Locate, in the data below, the line that contains "pose proof minimum_length_bounds as [Hlo" and the line that contains "Lemma in_window_weaken (m"; reproduce exactly those two lines and every line between them, nothing more.
··· Recorded information ···
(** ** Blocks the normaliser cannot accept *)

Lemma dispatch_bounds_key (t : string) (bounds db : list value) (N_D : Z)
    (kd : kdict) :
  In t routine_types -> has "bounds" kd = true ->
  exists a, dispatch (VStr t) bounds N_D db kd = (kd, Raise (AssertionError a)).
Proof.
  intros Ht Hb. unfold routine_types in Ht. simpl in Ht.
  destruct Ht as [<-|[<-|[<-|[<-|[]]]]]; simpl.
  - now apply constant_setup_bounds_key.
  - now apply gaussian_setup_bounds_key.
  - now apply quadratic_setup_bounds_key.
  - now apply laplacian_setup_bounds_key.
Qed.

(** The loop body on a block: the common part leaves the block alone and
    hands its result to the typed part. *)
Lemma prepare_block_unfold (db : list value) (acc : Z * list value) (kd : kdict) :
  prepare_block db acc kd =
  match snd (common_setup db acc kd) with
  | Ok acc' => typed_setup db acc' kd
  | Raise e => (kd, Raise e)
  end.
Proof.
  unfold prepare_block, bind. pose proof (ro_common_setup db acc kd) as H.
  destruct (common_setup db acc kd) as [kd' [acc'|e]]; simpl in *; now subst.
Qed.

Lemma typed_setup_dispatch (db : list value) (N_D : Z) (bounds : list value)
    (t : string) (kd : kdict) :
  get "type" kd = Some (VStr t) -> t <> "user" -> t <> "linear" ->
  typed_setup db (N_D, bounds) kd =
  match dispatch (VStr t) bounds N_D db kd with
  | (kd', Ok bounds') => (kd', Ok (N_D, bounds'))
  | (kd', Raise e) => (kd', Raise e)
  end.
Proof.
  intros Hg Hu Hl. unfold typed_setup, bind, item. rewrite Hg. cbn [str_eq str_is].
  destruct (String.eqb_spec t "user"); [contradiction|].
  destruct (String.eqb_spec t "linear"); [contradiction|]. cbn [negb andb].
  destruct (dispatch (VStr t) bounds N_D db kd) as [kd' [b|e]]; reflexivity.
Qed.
···
··· Recorded information ···
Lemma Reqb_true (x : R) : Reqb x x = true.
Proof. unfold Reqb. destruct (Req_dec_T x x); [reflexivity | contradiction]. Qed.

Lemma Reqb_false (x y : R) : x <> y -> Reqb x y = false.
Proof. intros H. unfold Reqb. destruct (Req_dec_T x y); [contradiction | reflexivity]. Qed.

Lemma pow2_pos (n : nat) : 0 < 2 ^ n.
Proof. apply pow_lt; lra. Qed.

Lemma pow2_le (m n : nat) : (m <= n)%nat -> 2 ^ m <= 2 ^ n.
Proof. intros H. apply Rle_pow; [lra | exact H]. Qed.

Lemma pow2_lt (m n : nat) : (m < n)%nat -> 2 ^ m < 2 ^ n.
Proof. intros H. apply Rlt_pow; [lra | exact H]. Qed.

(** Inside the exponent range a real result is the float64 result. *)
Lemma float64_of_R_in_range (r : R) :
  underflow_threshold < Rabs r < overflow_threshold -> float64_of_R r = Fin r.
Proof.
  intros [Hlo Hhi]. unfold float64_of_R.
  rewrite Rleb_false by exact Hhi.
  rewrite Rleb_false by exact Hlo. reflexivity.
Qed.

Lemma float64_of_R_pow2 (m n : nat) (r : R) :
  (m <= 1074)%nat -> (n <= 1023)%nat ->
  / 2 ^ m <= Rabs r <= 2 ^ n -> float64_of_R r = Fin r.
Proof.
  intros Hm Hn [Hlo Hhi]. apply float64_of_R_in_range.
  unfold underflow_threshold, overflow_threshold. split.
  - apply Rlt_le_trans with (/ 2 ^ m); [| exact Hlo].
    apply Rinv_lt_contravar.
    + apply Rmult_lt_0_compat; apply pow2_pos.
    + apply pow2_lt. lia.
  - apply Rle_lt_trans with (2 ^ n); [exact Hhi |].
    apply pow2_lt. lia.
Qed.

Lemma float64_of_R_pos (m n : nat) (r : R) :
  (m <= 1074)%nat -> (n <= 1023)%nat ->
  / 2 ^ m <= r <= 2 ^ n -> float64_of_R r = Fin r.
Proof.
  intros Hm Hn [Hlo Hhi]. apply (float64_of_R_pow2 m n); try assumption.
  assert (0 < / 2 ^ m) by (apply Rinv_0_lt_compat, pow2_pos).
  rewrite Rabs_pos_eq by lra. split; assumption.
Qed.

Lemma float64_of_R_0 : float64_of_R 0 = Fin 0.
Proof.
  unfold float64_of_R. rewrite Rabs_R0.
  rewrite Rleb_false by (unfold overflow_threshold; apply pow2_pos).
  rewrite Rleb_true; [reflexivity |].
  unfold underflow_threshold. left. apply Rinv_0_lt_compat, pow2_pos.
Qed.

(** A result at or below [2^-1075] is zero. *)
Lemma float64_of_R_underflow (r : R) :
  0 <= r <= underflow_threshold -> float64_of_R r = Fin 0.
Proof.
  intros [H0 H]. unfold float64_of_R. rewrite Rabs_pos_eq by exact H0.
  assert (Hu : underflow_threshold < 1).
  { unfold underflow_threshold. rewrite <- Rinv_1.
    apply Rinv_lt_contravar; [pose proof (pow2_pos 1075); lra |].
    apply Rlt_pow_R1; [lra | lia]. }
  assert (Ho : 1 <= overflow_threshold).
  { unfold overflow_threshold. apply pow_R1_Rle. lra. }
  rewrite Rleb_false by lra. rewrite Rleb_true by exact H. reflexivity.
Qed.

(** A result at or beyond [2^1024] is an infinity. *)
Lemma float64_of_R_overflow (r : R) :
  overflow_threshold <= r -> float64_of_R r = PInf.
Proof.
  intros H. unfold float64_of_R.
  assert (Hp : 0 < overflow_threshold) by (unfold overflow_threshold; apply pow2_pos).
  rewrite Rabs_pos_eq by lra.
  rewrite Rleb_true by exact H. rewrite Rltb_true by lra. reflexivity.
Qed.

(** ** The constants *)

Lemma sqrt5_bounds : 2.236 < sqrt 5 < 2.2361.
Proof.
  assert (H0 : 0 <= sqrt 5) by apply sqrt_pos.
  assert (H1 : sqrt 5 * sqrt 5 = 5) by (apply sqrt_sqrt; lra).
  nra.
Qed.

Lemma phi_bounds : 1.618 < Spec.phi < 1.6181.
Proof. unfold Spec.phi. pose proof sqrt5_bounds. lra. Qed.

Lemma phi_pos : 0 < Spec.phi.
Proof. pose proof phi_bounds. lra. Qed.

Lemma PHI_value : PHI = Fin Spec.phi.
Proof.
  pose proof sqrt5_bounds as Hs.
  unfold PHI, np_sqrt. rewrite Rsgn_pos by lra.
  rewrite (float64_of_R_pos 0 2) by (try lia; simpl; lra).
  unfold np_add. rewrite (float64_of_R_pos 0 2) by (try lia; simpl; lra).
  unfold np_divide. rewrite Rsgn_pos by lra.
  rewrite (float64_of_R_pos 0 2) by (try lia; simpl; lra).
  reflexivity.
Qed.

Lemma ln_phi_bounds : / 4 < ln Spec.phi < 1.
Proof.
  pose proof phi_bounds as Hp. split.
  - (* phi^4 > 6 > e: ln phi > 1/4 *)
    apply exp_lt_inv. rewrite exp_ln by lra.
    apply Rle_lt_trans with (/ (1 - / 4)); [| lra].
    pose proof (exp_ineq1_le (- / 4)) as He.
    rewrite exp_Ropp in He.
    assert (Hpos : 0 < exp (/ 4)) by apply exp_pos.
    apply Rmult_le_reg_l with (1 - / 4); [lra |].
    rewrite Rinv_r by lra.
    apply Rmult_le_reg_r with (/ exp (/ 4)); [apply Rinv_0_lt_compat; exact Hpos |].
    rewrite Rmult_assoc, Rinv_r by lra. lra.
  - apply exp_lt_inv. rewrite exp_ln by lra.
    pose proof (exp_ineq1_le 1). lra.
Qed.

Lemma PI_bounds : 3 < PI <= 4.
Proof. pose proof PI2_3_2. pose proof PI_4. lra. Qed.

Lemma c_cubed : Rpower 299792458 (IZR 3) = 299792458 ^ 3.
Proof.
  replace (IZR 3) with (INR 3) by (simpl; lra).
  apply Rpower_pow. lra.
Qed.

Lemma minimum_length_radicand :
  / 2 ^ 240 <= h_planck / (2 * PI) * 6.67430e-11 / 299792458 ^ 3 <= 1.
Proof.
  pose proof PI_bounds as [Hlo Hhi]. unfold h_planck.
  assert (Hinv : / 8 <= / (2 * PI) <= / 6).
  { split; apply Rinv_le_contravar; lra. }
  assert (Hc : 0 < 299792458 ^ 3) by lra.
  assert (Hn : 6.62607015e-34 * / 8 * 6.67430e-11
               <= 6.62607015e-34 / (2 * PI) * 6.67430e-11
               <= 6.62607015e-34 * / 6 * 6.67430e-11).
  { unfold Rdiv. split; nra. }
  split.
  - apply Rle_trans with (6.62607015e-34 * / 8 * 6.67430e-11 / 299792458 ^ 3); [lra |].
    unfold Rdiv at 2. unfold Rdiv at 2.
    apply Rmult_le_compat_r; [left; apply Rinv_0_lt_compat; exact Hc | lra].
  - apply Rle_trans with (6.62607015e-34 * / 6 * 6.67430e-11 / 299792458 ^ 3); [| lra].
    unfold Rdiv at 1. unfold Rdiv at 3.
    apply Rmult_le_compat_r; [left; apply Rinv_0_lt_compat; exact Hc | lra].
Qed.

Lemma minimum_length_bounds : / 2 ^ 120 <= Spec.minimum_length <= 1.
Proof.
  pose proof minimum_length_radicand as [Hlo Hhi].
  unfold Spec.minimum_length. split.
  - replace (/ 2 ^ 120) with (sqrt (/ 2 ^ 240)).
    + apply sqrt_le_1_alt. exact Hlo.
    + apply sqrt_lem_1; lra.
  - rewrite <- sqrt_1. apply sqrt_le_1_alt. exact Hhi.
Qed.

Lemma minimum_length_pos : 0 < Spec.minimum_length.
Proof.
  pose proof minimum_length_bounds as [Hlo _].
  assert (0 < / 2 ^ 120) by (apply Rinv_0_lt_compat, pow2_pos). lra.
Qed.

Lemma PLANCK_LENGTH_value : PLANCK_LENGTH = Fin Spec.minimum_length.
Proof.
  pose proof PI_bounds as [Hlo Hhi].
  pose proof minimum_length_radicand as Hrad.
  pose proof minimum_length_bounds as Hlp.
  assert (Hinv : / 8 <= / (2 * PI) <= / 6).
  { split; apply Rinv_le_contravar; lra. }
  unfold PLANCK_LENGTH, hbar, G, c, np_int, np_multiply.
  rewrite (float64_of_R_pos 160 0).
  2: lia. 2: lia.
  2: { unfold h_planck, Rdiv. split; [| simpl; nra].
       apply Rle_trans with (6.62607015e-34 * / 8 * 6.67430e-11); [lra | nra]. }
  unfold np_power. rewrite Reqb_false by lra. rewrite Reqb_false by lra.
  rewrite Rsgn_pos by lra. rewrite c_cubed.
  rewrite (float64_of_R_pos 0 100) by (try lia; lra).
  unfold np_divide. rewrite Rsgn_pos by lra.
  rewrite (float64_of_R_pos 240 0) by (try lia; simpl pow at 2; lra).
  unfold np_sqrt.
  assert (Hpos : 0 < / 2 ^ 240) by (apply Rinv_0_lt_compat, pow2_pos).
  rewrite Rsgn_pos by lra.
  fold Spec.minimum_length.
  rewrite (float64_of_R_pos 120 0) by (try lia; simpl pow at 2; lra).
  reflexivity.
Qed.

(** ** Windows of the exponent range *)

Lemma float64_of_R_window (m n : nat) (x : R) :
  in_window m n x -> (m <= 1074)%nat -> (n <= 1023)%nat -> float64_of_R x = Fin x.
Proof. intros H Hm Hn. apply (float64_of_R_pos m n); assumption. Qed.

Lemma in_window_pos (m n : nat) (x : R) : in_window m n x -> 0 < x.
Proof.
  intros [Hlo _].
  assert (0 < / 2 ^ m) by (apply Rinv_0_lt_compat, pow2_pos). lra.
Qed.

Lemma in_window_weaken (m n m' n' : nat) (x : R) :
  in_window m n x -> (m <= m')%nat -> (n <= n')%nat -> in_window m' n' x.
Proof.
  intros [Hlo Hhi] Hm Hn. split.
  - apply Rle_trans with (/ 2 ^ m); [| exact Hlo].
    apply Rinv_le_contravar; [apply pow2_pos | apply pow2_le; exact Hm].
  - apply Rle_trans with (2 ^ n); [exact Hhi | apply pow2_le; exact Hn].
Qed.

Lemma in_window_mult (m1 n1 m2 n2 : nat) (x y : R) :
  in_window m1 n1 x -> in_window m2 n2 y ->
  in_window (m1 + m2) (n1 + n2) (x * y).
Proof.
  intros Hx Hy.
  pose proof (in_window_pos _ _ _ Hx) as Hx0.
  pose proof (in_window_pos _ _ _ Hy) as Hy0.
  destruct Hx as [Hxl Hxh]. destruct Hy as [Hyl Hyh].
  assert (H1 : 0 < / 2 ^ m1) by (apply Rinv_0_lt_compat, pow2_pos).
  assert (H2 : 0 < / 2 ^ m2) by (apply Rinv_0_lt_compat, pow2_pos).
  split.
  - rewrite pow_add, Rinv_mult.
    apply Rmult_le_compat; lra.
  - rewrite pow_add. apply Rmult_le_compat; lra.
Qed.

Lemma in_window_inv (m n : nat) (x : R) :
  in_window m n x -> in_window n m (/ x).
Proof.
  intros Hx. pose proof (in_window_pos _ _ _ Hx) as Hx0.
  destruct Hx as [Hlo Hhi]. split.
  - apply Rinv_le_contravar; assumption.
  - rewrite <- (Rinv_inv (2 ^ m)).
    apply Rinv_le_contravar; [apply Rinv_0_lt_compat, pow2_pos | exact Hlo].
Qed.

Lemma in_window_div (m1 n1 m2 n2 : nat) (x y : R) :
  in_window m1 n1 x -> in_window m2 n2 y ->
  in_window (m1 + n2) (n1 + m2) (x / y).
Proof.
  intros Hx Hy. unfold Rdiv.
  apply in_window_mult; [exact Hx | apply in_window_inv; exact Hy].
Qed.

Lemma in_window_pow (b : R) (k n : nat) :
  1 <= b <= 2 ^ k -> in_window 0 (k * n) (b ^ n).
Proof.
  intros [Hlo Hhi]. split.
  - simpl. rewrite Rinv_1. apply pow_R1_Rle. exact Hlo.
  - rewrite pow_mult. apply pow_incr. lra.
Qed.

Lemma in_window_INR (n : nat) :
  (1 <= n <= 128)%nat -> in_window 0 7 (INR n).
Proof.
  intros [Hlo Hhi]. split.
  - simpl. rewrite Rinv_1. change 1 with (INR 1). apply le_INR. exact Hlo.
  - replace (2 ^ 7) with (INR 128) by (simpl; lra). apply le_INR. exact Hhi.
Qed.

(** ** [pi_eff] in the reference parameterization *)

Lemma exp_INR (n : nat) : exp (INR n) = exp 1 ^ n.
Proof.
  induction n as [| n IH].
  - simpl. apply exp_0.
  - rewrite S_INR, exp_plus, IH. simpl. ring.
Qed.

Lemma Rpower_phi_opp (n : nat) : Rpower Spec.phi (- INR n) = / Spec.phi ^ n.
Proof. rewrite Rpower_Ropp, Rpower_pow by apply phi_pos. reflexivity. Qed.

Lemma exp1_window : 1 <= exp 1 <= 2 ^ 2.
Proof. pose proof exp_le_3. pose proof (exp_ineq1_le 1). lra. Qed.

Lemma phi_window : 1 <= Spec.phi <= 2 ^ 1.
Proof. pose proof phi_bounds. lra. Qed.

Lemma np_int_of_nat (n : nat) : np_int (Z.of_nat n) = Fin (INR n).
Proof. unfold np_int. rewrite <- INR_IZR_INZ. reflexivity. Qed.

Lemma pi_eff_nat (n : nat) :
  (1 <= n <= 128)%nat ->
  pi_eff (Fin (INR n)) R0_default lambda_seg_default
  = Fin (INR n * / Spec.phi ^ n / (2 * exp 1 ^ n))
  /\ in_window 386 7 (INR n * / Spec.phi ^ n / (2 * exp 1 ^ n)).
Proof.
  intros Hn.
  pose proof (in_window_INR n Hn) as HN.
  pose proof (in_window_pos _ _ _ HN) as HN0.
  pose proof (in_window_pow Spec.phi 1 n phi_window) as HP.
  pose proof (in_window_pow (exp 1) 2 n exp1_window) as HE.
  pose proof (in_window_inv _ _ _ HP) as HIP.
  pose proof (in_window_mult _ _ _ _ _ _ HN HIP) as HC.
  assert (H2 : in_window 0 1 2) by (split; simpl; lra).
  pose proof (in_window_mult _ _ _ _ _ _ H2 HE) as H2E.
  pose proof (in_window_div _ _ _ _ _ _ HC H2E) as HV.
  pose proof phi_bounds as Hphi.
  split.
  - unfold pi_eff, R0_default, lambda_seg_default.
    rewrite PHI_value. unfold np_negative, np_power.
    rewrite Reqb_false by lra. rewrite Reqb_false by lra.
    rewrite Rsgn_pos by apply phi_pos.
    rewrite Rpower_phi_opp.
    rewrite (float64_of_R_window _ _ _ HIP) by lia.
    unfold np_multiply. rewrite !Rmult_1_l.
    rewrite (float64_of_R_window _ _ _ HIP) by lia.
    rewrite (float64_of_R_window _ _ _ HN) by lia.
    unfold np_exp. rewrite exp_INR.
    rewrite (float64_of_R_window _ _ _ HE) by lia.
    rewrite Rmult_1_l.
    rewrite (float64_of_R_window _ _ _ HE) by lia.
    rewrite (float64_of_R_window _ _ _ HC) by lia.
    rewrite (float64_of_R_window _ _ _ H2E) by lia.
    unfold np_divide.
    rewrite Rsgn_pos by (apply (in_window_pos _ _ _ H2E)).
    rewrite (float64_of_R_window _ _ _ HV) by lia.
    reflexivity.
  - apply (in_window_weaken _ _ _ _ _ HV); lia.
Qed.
···
··· Recorded information ···
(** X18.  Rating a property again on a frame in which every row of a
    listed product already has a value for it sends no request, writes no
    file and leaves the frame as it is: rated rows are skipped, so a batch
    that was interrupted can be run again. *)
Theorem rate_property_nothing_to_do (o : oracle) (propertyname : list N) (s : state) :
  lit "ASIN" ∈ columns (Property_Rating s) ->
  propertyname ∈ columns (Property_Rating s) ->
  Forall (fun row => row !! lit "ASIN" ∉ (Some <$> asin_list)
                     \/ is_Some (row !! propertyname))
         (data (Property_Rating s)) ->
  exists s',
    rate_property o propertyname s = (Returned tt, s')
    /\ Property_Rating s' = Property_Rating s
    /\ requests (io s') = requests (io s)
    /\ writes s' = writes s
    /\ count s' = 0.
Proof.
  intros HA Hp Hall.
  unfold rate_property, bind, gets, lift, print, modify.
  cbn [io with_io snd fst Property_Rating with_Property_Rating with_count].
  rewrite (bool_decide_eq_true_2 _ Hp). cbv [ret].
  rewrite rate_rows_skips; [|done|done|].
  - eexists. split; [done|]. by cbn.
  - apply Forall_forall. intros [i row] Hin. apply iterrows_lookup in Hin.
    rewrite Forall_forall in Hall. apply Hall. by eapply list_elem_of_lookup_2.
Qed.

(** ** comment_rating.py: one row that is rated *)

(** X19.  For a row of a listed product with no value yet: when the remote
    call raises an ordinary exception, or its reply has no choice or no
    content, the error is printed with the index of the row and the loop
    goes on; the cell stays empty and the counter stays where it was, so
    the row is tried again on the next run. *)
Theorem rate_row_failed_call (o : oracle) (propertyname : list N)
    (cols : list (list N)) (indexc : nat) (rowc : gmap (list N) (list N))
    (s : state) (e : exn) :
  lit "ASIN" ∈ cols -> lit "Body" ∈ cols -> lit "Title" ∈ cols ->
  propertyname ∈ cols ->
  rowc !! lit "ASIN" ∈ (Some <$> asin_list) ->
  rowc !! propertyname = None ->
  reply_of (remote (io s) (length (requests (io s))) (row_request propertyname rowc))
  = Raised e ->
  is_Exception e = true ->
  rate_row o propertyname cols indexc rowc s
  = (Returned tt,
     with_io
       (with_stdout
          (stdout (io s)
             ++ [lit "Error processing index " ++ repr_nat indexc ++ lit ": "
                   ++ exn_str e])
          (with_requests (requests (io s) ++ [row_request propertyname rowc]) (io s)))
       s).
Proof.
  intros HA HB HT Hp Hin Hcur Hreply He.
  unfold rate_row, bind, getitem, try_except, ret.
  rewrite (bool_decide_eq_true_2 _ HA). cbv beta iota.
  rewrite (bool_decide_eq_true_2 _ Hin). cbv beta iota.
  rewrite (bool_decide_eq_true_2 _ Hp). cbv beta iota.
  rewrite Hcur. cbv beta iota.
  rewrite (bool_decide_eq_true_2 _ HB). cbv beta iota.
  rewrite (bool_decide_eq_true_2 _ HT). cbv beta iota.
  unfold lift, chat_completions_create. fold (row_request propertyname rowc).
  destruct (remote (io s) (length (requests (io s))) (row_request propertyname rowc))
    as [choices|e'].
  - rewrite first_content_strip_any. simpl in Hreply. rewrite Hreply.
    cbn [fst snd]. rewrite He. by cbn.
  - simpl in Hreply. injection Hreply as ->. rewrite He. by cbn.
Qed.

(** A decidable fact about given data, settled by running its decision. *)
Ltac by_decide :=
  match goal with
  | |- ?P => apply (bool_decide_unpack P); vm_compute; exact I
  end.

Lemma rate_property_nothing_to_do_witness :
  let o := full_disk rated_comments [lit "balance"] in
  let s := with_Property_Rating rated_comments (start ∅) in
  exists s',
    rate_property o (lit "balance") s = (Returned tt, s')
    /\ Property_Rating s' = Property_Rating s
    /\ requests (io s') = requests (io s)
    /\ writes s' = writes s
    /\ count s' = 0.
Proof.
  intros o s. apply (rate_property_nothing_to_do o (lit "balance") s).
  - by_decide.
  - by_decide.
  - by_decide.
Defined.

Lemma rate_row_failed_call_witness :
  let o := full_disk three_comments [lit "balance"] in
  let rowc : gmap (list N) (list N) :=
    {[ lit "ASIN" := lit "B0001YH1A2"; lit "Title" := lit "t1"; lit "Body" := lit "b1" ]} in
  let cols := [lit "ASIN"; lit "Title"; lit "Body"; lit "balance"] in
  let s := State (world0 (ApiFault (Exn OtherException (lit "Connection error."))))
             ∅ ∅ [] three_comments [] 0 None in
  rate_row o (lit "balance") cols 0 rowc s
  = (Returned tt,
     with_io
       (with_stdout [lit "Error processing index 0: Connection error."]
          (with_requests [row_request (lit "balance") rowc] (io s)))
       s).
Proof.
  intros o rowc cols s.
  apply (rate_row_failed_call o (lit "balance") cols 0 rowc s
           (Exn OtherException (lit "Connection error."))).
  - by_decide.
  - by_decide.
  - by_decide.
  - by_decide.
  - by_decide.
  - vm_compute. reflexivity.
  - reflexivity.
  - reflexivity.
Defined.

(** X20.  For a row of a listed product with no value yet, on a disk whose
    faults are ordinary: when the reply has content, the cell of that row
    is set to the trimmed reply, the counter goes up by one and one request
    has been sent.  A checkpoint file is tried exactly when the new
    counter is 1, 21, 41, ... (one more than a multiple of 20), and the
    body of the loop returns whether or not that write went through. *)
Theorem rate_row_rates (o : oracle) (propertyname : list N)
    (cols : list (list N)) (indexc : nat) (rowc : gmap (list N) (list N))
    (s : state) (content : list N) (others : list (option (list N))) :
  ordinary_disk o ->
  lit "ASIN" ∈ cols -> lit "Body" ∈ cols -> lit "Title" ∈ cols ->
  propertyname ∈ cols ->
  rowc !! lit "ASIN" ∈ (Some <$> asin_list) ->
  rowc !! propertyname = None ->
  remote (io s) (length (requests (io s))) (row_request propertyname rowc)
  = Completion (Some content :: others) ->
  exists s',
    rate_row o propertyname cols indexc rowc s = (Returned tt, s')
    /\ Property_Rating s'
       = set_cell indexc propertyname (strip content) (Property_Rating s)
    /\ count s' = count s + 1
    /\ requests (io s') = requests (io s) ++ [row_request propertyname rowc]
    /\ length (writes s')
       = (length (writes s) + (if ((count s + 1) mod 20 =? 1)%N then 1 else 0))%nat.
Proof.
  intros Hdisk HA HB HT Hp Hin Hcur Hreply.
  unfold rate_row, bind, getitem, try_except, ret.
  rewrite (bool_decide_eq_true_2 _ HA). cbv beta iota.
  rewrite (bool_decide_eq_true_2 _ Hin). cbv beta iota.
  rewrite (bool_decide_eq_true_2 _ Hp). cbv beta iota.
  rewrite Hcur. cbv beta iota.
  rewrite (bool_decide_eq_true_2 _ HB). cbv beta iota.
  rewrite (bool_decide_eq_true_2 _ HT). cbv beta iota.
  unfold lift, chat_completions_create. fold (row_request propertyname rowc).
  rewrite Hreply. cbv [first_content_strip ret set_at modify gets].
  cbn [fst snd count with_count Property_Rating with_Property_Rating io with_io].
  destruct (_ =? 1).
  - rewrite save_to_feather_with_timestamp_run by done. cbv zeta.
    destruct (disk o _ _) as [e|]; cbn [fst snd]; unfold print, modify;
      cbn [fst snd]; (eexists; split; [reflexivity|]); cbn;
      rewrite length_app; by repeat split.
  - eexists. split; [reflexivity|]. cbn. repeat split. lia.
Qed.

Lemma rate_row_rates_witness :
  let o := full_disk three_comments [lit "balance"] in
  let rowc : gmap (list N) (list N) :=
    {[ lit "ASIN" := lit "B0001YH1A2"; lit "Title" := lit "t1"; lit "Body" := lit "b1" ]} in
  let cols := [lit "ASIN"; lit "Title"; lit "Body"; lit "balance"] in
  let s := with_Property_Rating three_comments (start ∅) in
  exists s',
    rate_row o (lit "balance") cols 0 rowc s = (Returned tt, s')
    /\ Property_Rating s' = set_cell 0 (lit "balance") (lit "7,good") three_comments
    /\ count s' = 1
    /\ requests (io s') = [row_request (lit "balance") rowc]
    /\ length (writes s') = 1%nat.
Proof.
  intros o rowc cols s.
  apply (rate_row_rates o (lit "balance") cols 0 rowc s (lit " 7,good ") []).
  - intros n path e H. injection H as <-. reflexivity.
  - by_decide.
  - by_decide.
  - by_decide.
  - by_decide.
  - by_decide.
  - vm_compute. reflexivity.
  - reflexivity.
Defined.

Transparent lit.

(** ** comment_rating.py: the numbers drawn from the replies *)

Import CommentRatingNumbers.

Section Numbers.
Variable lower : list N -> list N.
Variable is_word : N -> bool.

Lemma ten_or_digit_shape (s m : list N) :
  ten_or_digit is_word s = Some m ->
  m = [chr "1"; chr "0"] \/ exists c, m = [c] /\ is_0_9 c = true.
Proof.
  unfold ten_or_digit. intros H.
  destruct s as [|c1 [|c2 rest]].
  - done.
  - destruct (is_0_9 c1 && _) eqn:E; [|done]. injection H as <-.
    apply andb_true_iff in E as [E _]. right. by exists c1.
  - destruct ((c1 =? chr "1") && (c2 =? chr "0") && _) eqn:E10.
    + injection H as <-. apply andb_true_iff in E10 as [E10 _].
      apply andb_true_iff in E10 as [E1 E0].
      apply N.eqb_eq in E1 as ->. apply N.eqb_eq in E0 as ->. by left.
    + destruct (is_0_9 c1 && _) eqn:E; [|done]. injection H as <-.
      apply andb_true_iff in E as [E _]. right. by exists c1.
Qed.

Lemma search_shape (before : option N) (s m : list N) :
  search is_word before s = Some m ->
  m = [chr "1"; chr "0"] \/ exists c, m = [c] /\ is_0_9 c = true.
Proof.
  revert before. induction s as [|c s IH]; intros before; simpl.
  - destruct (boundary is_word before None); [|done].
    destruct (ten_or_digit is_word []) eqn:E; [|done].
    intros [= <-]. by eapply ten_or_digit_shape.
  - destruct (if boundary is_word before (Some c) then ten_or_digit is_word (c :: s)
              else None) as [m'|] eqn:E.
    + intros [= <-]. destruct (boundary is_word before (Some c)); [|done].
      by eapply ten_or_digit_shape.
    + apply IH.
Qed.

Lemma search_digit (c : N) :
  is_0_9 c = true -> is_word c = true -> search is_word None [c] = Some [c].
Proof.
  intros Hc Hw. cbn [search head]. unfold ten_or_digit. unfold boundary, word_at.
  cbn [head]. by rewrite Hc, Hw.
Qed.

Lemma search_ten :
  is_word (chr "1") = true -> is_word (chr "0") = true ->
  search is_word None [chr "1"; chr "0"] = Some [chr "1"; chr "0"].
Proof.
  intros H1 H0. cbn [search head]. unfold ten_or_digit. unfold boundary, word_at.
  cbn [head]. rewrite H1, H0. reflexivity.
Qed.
···
Written solution:
  pose proof minimum_length_bounds as [Hlo _].
  assert (0 < / 2 ^ 120) by (apply Rinv_0_lt_compat, pow2_pos). lra.
Qed.

Lemma PLANCK_LENGTH_value : PLANCK_LENGTH = Fin Spec.minimum_length.
Proof.
  pose proof PI_bounds as [Hlo Hhi].
  pose proof minimum_length_radicand as Hrad.
  pose proof minimum_length_bounds as Hlp.
  assert (Hinv : / 8 <= / (2 * PI) <= / 6).
  { split; apply Rinv_le_contravar; lra. }
  unfold PLANCK_LENGTH, hbar, G, c, np_int, np_multiply.
  rewrite (float64_of_R_pos 160 0).
  2: lia. 2: lia.
  2: { unfold h_planck, Rdiv. split; [| simpl; nra].
       apply Rle_trans with (6.62607015e-34 * / 8 * 6.67430e-11); [lra | nra]. }
  unfold np_power. rewrite Reqb_false by lra. rewrite Reqb_false by lra.
  rewrite Rsgn_pos by lra. rewrite c_cubed.
  rewrite (float64_of_R_pos 0 100) by (try lia; lra).
  unfold np_divide. rewrite Rsgn_pos by lra.
  rewrite (float64_of_R_pos 240 0) by (try lia; simpl pow at 2; lra).
  unfold np_sqrt.
  assert (Hpos : 0 < / 2 ^ 240) by (apply Rinv_0_lt_compat, pow2_pos).
  rewrite Rsgn_pos by lra.
  fold Spec.minimum_length.
  rewrite (float64_of_R_pos 120 0) by (try lia; simpl pow at 2; lra).
  reflexivity.
Qed.

(** ** Windows of the exponent range *)

Lemma float64_of_R_window (m n : nat) (x : R) :
  in_window m n x -> (m <= 1074)%nat -> (n <= 1023)%nat -> float64_of_R x = Fin x.
Proof. intros H Hm Hn. apply (float64_of_R_pos m n); assumption. Qed.

Lemma in_window_pos (m n : nat) (x : R) : in_window m n x -> 0 < x.
Proof.
  intros [Hlo _].
  assert (0 < / 2 ^ m) by (apply Rinv_0_lt_compat, pow2_pos). lra.
Qed.

Lemma in_window_weaken (m n m' n' : nat) (x : R) :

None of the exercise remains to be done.